Problem statement: Output only the lines below from the one containing "-> ~ in_file ph x" to the one containing "- destruct (Z.ltb_spec 0 o); lia.", exactly as written, both ends kept.

The input:
◇ ◇ ◇ ◇ ◇
(** The last step of growing: the new block is written, then the inode. *)
Lemma dir_append_ok d raw bss ino (k : nat) rs buf s q : vol_ok sb d -> file_ok sb d raw -> dir_ok d raw bss -> is_ino sb ino ->
  k = length bss -> find_slot sb (Z.of_nat k) = Some (s, q) -> file_block sb d raw (Z.of_nat k) <> 0 -> size buf = bs -> bytes_ok buf -> chain buf 0 rs ->
  (Z.of_nat k + 1) * bs < 2 ^ 32 ->
  exists d1 raw1 d2, write_block sb (file_block sb d raw (Z.of_nat k)) buf d = Ok (d1, inl ()) /\ evolves sb d raw d1 raw /\
    set_size raw ((Z.of_nat k + 1) * bs) = Ok raw1 /\ write_inode sb ino raw1 d1 = Ok (d2, inl ()) /\ inode_written sb d1 d2 ino raw1 /\
    file_ok sb d2 raw1 /\ dir_ok d2 raw1 (bss ++ [rs]).
Proof.
  intros Hv Hf Hd Hino Hk Hs Hn Hsz Hb Hc H32. pose proof (bs_bounds sb G) as [Hbs _]. fold bs in Hbs. destruct (g_isize sb G) as [Hz _].
  destruct (dir_block_ok d raw (Z.of_nat k) Hv Hf ltac:(lia) Hn) as (s' & q' & [B1 B2 B3 B4 B5 B6 B7]).
  assert (s' = s /\ q' = q) as [-> ->] by (split; congruence). rewrite B3 in Hn |- *.
  destruct (data_set_ok sb G d raw s q buf Hv Hf B2 Hn Hsz Hb) as (d1 & Hw & Hset). exists d1.
  destruct (set_size_ok sb raw ((Z.of_nat k + 1) * bs)) as (raw1 & Hss & [S1 S2 S3 S4 S5]);
    [rewrite (f_size _ _ _ Hf); lia|apply Hf|change (2 ^ 64) with (2 ^ 32 * 2 ^ 32); lia|]. exists raw1.
  pose proof (ds_vol _ _ _ _ _ _ _ Hset) as Hv1. pose proof (ds_file _ _ _ _ _ _ _ Hset) as Hf1.
  destruct (write_back_ok sb G d1 raw raw1 ino Hv1 Hf1 Hino S1 S2 S3) as (d2 & Hwi & W & Hf2 & Hnode & _). exists d2.
  split; [done|]. split; [by apply (data_set_evolves sb G d d1 raw s q buf)|]. split; [done|]. split; [done|]. split; [done|]. split; [done|].
  assert (forall i, 0 <= i -> file_block sb d2 raw1 i = file_block sb d raw i) as Hfb.
  { intros i Hi. unfold file_block. destruct (find_slot sb i) as [[s1 q1]|] eqn:Hs1; [|done]. pose proof (find_slot_ok sb G i s1 q1 Hi Hs1).
    rewrite Hnode by done. by apply (ds_node _ _ _ _ _ _ _ Hset). }
  assert (forall i, 0 <= i -> file_block sb d raw i <> 0 -> blk sb d2 (file_block sb d raw i) = if i =? Z.of_nat k then buf else blk sb d (file_block sb d raw i)) as Hblk.
  { intros i Hi Hni. destruct (dir_block_ok d raw i Hv Hf Hi Hni) as (s1 & q1 & [B1' B2' B3' B4' B5' B6' B7']). rewrite B3' in Hni.
    destruct (f_data _ _ _ Hf s1 _ q1 B2' Hni) as (_ & _ & Hnm).
    rewrite (iw_blk _ _ _ _ _ W); [|done|rewrite B3'; by rewrite (ptrs_meta sb d d1) by apply Hset].
    pose proof (ds_data _ _ _ _ _ _ _ Hset s1 q1 B2') as Hdat. unfold data in Hdat. rewrite (ds_node _ _ _ _ _ _ _ Hset) in Hdat by done.
    rewrite (proj2 (Z.eqb_neq _ _) Hni), <- B3' in Hdat. rewrite Hdat. destruct (Z.eqb_spec i (Z.of_nat k)) as [->|Hne].
    - rewrite decide_True; [done|]. split; congruence.
    - rewrite decide_False; [done|]. intros [-> ->]. apply Hne. by apply (find_slot_inj sb i (Z.of_nat k) s q); [lia|lia|..]. }
  destruct Hd as [D1 D2 D3 D4]. split.
  - congruence.
  - rewrite length_app. cbn [length]. rewrite S5 by (by right). replace ((Z.of_nat k + 1) * bs + bs - 1) with (bs - 1 + (Z.of_nat k + 1) * bs) by lia.
    rewrite Z.div_add, Z.div_small by lia. lia.
  - rewrite length_app. cbn [length]. destruct (Z.lt_ge_cases (Z.of_nat k) (max_blocks sb)) as [|Hge]; [lia|].
    apply (find_slot_None sb G (Z.of_nat k)) in Hge; [congruence|lia].
  - intros i rsi Hi. rewrite Hfb by lia. destruct (decide (i = k)) as [->|Hne].
    + rewrite lookup_app_r, Hk, Nat.sub_diag in Hi by lia. injection Hi as <-. split; [by rewrite B3|]. rewrite Hblk by (rewrite ?B3; (done || lia)).
      by rewrite Z.eqb_refl.
    + assert (i < length bss)%nat as Hlt. { apply lookup_lt_Some in Hi. rewrite length_app in Hi. cbn in Hi. lia. }
      rewrite lookup_app_l in Hi by done. destruct (D4 i rsi Hi) as [Hni Hci]. split; [done|]. rewrite Hblk by (done || lia).
      by rewrite (proj2 (Z.eqb_neq _ _)) by lia.
Qed.

(** The entries before, in and after a block. *)
Lemma entries_at bss (k : nat) rs rs' : bss !! k = Some rs ->
  dir_entries bss = (take k bss ≫= entries) ++ entries rs ++ (drop (S k) bss ≫= entries) /\
  dir_entries (<[k := rs']> bss) = (take k bss ≫= entries) ++ entries rs' ++ (drop (S k) bss ≫= entries).
Proof.
  intros Hk. unfold dir_entries. rewrite (insert_take_drop bss k rs') by (by eapply lookup_lt_Some). split; [|by rewrite bind_app].
  rewrite <- (take_drop_middle bss k rs Hk) at 1. by rewrite bind_app.
Qed.
Lemma meta_reserved d r : layout sb d -> role_ok sb r -> reserved d (place sb d r).
Proof.
  intros Hl Hr. destruct (sblk_spec sb G) as (Hs & Hs0 & _). destruct r as [|i|g|g|g i]; cbn [place role_ok] in *.
  - left. lia.
  - right. left. destruct Hr as (g & Hg & ->). pose proof (dpb_bounds sb G) as [Hd1 _]. pose proof Hg as [Hg0 Hg1].
    pose proof (Z.div_pos g (block_size sb / 32) Hg0 ltac:(lia)). unfold bgdt_len.
    replace (num_groups sb + block_size sb / 32 - 1) with (num_groups sb - 1 + 1 * (block_size sb / 32)) by lia. rewrite Z.div_add by lia.
    pose proof (Z.div_le_mono g (num_groups sb - 1) (block_size sb / 32) ltac:(lia) ltac:(lia)). lia.
  - right. right. exists g. split; [done|]. by left.
  - right. right. exists g. split; [done|]. right. by left.
  - right. right. destruct Hr as [Hg Hi]. exists g. split; [done|]. right. right. left. lia.
Qed.

Record reclaimed d d' (fb fi : Z) : Prop := {
  rl_ok : vol_ok sb d';
  rl_ptrs : ptrs_same sb d d';
  rl_used : forall b, mapped sb b -> used sb d' b = true <-> used sb d b = true /\ kept_block d b;
  rl_inodes : forall i, is_ino sb i -> inode_used sb d' i = true <-> inode_used sb d i = true /\ kept_inode d i;
  rl_blk : forall b, valid b -> ~ core_meta sb d b -> blk d' b = blk d b;
  rl_freed : fb = tot (real_b d') groups - tot (real_b d) groups /\ fi = tot (real_i d') groups - tot (real_i d) groups;
  rl_same : 0 <= fb /\ 0 <= fi /\ (fb = 0 -> fi = 0 -> d' = d);
}.

(** The bitmaps after a full sweep. *)
Lemma swept_used d d' kb ki fb fi : disk_ok d -> swept d d' kb ki (num_groups sb) fb fi ->
  (forall b, mapped sb b -> used sb d' b = used sb d b && kb b) /\ (forall i, is_ino sb i -> inode_used sb d' i = inode_used sb d i && ki i).
Proof.
  intros Hk Hs. pose proof (swept_ptrs _ _ _ _ _ _ _ Hk Hs) as Hdf. split.
  - intros b Hb. destruct (grp_ok sb G b Hb) as (Hg & Hbit & Hbe). unfold used. rewrite (Hdf _ 0 4 Hg : bbm d' _ = bbm d _).
    rewrite (sw_bbm _ _ _ _ _ _ _ Hs) by (done || lia). rewrite <- Hbe. rewrite (proj2 (Z.ltb_lt (grp sb b) _)), (proj2 (Z.ltb_lt (bit sb b) _)) by (apply Hg || lia).
    cbn [andb negb]. by rewrite orb_false_r.
  - intros i Hi. destruct (igrp_ok sb G i Hi) as (Hg & Hbit & Hie). unfold inode_used. fold (igrp sb i) (ibit sb i). rewrite (Hdf _ 4 4 Hg : ibm d' _ = ibm d _).
    rewrite (sw_ibm _ _ _ _ _ _ _ Hs) by (done || lia). rewrite (proj2 (Z.ltb_lt (igrp sb i) _)), (proj2 (Z.ltb_lt (ibit sb i) _)) by (apply Hg || lia).
    cbn [andb negb]. rewrite orb_false_r. f_equal. f_equal. lia.
Qed.
(** What the start-up code finds. *)
Lemma stack_read : fits argv envp = true ->
  stack_holds (over rsp (words_bytes words) strings) top rsp argv envp (auxv phdr_vaddr count entry).
Proof.
  intros Hf. pose proof (layout Hf) as (L1 & L2 & L3 & L4 & _). pose proof (total_nonneg argv). pose proof (total_nonneg envp).
  assert (0 <= content_top) as Hct by lia.
  assert (size strings = 4096) as Hss by (unfold strings; rewrite size_over; rewrite ?size_app; unfold total in *; lia).
  assert (forall (i : nat) w, words !! i = Some w -> word (over rsp (words_bytes words) strings) (rsp + 8 * Z.of_nat i) = w) as Hw.
  { intros i w. apply word_written; [lia|lia|by apply words_width]. }
  assert (forall c strs (i : nat) s, c + total strs <= 4096 -> content_top <= c -> over c (encoded strs) strings = strings -> strs !! i = Some s ->
    exists a, starts c strs !! i = Some a /\ string_at (over rsp (words_bytes words) strings) a s) as Hstr.
  { intros c strs i s Hc Hc' Hsame Hi. destruct (string_written strs c strings i s ltac:(lia) ltac:(lia) Hi) as (a & E & H1 & H2 & H3).
    exists a. split; [done|]. pose proof (size_nonneg s). split; [lia|]. rewrite size_over by (rewrite ?size_words; lia).
    split; [lia|]. rewrite sub_over_ne by (rewrite ?size_words; lia). by rewrite <- Hsame. }
  assert (strings = over argv_at (encoded argv) (over content_top (encoded envp) page)) as Hsplit by (symmetry; apply over_app; unfold total in *; lia).
  assert (over argv_at (encoded argv) strings = strings) as HA.
  { apply over_same; [unfold argv_at; lia|unfold argv_at, total in *; lia|]. rewrite Hsplit.
    apply sub_over_eq; [unfold argv_at; lia|done|]. rewrite size_over; unfold argv_at, total in *; lia. }
  assert (over content_top (encoded envp) strings = strings) as HE.
  { apply over_same; [lia|unfold total in *; lia|]. rewrite Hsplit. pose proof (size_nonneg (encoded envp)).
    rewrite sub_over_ne by (rewrite ?size_over; unfold argv_at, total in *; lia). apply sub_over_eq; unfold total in *; lia. }
  destruct (words_lookup (Z.of_nat (length argv)) (Z.add top <$> starts argv_at argv) (Z.add top <$> starts content_top envp)
    (auxv phdr_vaddr count entry) pad) as (W0 & W1 & W2 & W3 & W4 & W5).
  assert (length (Z.add top <$> starts argv_at argv) = length argv) as La by (by rewrite length_fmap, length_starts).
  assert (length (Z.add top <$> starts content_top envp) = length envp) as Le by (by rewrite length_fmap, length_starts).
  rewrite La in W2, W3, W4, W5. rewrite Le in W4, W5.
  split.
  - rewrite <- (Hw 0%nat _ W0). f_equal. lia.
  - intros i s Hi. destruct (Hstr argv_at argv i s) as (a & Ea & Hs); [unfold argv_at; lia|unfold argv_at; lia|done|done|]. exists a. split; [|done].
    rewrite <- (Hw (1 + i)%nat (top + a)); [f_equal; lia|]. apply W1. by rewrite list_lookup_fmap, Ea.
  - etrans; [|exact (Hw _ _ W2)]. f_equal. lia.
  - intros i s Hi. destruct (Hstr content_top envp i s) as (a & Ea & Hs); [lia|lia|done|done|]. exists a. split; [|done].
    rewrite <- (Hw (2 + length argv + i)%nat (top + a)); [f_equal; lia|]. apply W3. by rewrite list_lookup_fmap, Ea.
  - etrans; [|exact (Hw _ _ W4)]. f_equal. lia.
  - intros i w Hi. rewrite <- (Hw _ _ (W5 _ _ Hi)). f_equal. lia.
Qed.
(** ** Segments *)

(** The byte of the file at the address [x], and where the file's bytes go. *)
Definition in_file (ph : Elf64ProgramHeader) (x : Z) : Prop := p_vaddr ph <= x < p_vaddr ph + p_filesz ph.
#[global] Instance in_file_dec ph x : Decision (in_file ph x).
Proof. unfold in_file. apply _. Defined.

Lemma land_page x : Z.land x 4095 = x mod 4096.
Proof. change 4095 with (Z.ones 12). by rewrite Z.land_ones by lia. Qed.

Lemma page_start x : page_of x = x - x mod 4096.
Proof. pose proof (page_split x). lia. Qed.

Lemma page_range x p : p mod 4096 = 0 -> page_of x = p <-> p <= x < p + 4096.
Proof. rewrite page_start. intros Hp. Z.to_euclidean_division_equations. lia. Qed.

(** The part of the file that goes into the page [p]. *)
Lemma page_data_ok ph fd idx p : 0 <= p_filesz ph -> size fd = p_filesz ph -> 0 <= idx -> p = page_of (p_vaddr ph) + idx * 4096 ->
  match page_data ph fd idx p with
  | Some (o, bs) => 0 <= o /\ o + size bs <= 4096 /\ forall x, page_of x = p ->
      (o <= x mod 4096 < o + size bs <-> in_file ph x) /\ (in_file ph x -> bs !! Z.to_nat (x mod 4096 - o) = fd !! Z.to_nat (x - p_vaddr ph))
  | None => forall x, page_of x = p -> ~ in_file ph x
  end.
Proof.
  intros Hf Hfd Hi Hp. unfold page_data, in_file. rewrite land_page. rewrite page_start in Hp. pose proof (mod_page (p_vaddr ph)) as Hm.
  set (o := if idx =? 0 then p_vaddr ph mod 4096 else 0). set (st := if p_vaddr ph <=? p then p - p_vaddr ph else 0).
  assert (0 <= o < 4096 /\ 0 <= st /\ p + o = p_vaddr ph + st /\ (0 < o -> st = 0)) as (Ho & Hst & Hpos & Hzero).
  { unfold o, st. destruct (Z.eqb_spec idx 0), (Z.leb_spec (p_vaddr ph) p); lia. }
  assert (forall x, page_of x = p -> x mod 4096 = x - p /\ p <= x < p + 4096) as Hx.
  { intros x Hx. pose proof (page_split x). pose proof (mod_page x). lia. }
  destruct (Z.ltb_spec st (p_filesz ph)) as [Hlt|Hge]; cycle 1.
  { intros x Hpx Hin. destruct (Hx x Hpx). destruct (Z.ltb_spec 0 o); lia. }
  rewrite Z.max_r by lia. rewrite (proj2 (Z.ltb_lt 0 _)) by lia. rewrite (proj2 (Z.ltb_lt st _)) by lia. cbn [andb].
  rewrite (Z.min_l _ (size fd - st)) by lia. rewrite size_sub by lia. split_and!; [lia|lia|]. intros x Hpx. destruct (Hx x Hpx) as [-> Hr]. split.
  - destruct (Z.ltb_spec 0 o); lia.
  - intros Hin. assert (o <= x - p) by (destruct (Z.ltb_spec 0 o); lia). rewrite lookup_sub by lia. f_equal. lia.
Qed.
(* ===== verification/SocketInv.v ===== *)
(** Lemmas on sockets and poll: what writing through physical addresses does to
    the memory of processes, and which tables each operation leaves alone. *)

From Stdlib Require Import ZArith Lia.
From stdpp Require Import base numbers gmap list.
From S2P Require Import Prelude Ring Bytes FsTypes Vfs FdTable Process Signal HrTimer Waiters Scheduler SchedulerInv ProcessCtl Channel HalTty Net Poll Sockets.

Local Open Scope Z_scope.

Module SocketInv.
Import Process Signal Scheduler SchedulerInv Net Poll Sockets.

(** ** Physical memory *)

Section phys.
Variable home : Z -> option (Z * Z).
Implicit Types n : Net.

Definition put_space n (sp : Z) (m : mem) : Net := n <| world := (world n) <| umem := <[sp := m]> (umem (world n)) |> |>.

Lemma land_off a : Z.land a 4095 = a mod 4096.
Proof. change 4095 with (Z.ones 12). by rewrite Z.land_ones by lia. Qed.

Lemma page_of_eq f off : f mod 4096 = 0 -> 0 <= off < 4096 -> page_of (f + off) = f /\ Z.land (f + off) 4095 = off.
Proof.
  intros Hf Ho. assert ((f + off) mod 4096 = off) as E by (rewrite Z.add_mod, Hf by lia; rewrite Z.add_0_l, Z.mod_mod by lia; by apply Z.mod_small).
  unfold page_of. rewrite land_off, E. split; [lia|done].
Qed.

Lemma space_put n sp m sp' : space_mem (put_space n sp m) sp' = if decide (sp' = sp) then m else space_mem n sp'.
Proof. unfold space_mem, put_space. cbn. case_decide; subst; [by rewrite lookup_insert_eq|by rewrite lookup_insert_ne]. Qed.

Lemma put_put n sp m m' : put_space (put_space n sp m) sp m' = put_space n sp m'.
Proof. unfold put_space. cbn. by rewrite insert_insert_eq. Qed.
◇ ◇ ◇ ◇ ◇
Task solution:
  | None => forall x, page_of x = p -> ~ in_file ph x
  end.
Proof.
  intros Hf Hfd Hi Hp. unfold page_data, in_file. rewrite land_page. rewrite page_start in Hp. pose proof (mod_page (p_vaddr ph)) as Hm.
  set (o := if idx =? 0 then p_vaddr ph mod 4096 else 0). set (st := if p_vaddr ph <=? p then p - p_vaddr ph else 0).
  assert (0 <= o < 4096 /\ 0 <= st /\ p + o = p_vaddr ph + st /\ (0 < o -> st = 0)) as (Ho & Hst & Hpos & Hzero).
  { unfold o, st. destruct (Z.eqb_spec idx 0), (Z.leb_spec (p_vaddr ph) p); lia. }
  assert (forall x, page_of x = p -> x mod 4096 = x - p /\ p <= x < p + 4096) as Hx.
  { intros x Hx. pose proof (page_split x). pose proof (mod_page x). lia. }
  destruct (Z.ltb_spec st (p_filesz ph)) as [Hlt|Hge]; cycle 1.
  { intros x Hpx Hin. destruct (Hx x Hpx). destruct (Z.ltb_spec 0 o); lia. }
  rewrite Z.max_r by lia. rewrite (proj2 (Z.ltb_lt 0 _)) by lia. rewrite (proj2 (Z.ltb_lt st _)) by lia. cbn [andb].
  rewrite (Z.min_l _ (size fd - st)) by lia. rewrite size_sub by lia. split_and!; [lia|lia|]. intros x Hpx. destruct (Hx x Hpx) as [-> Hr]. split.
  - destruct (Z.ltb_spec 0 o); lia.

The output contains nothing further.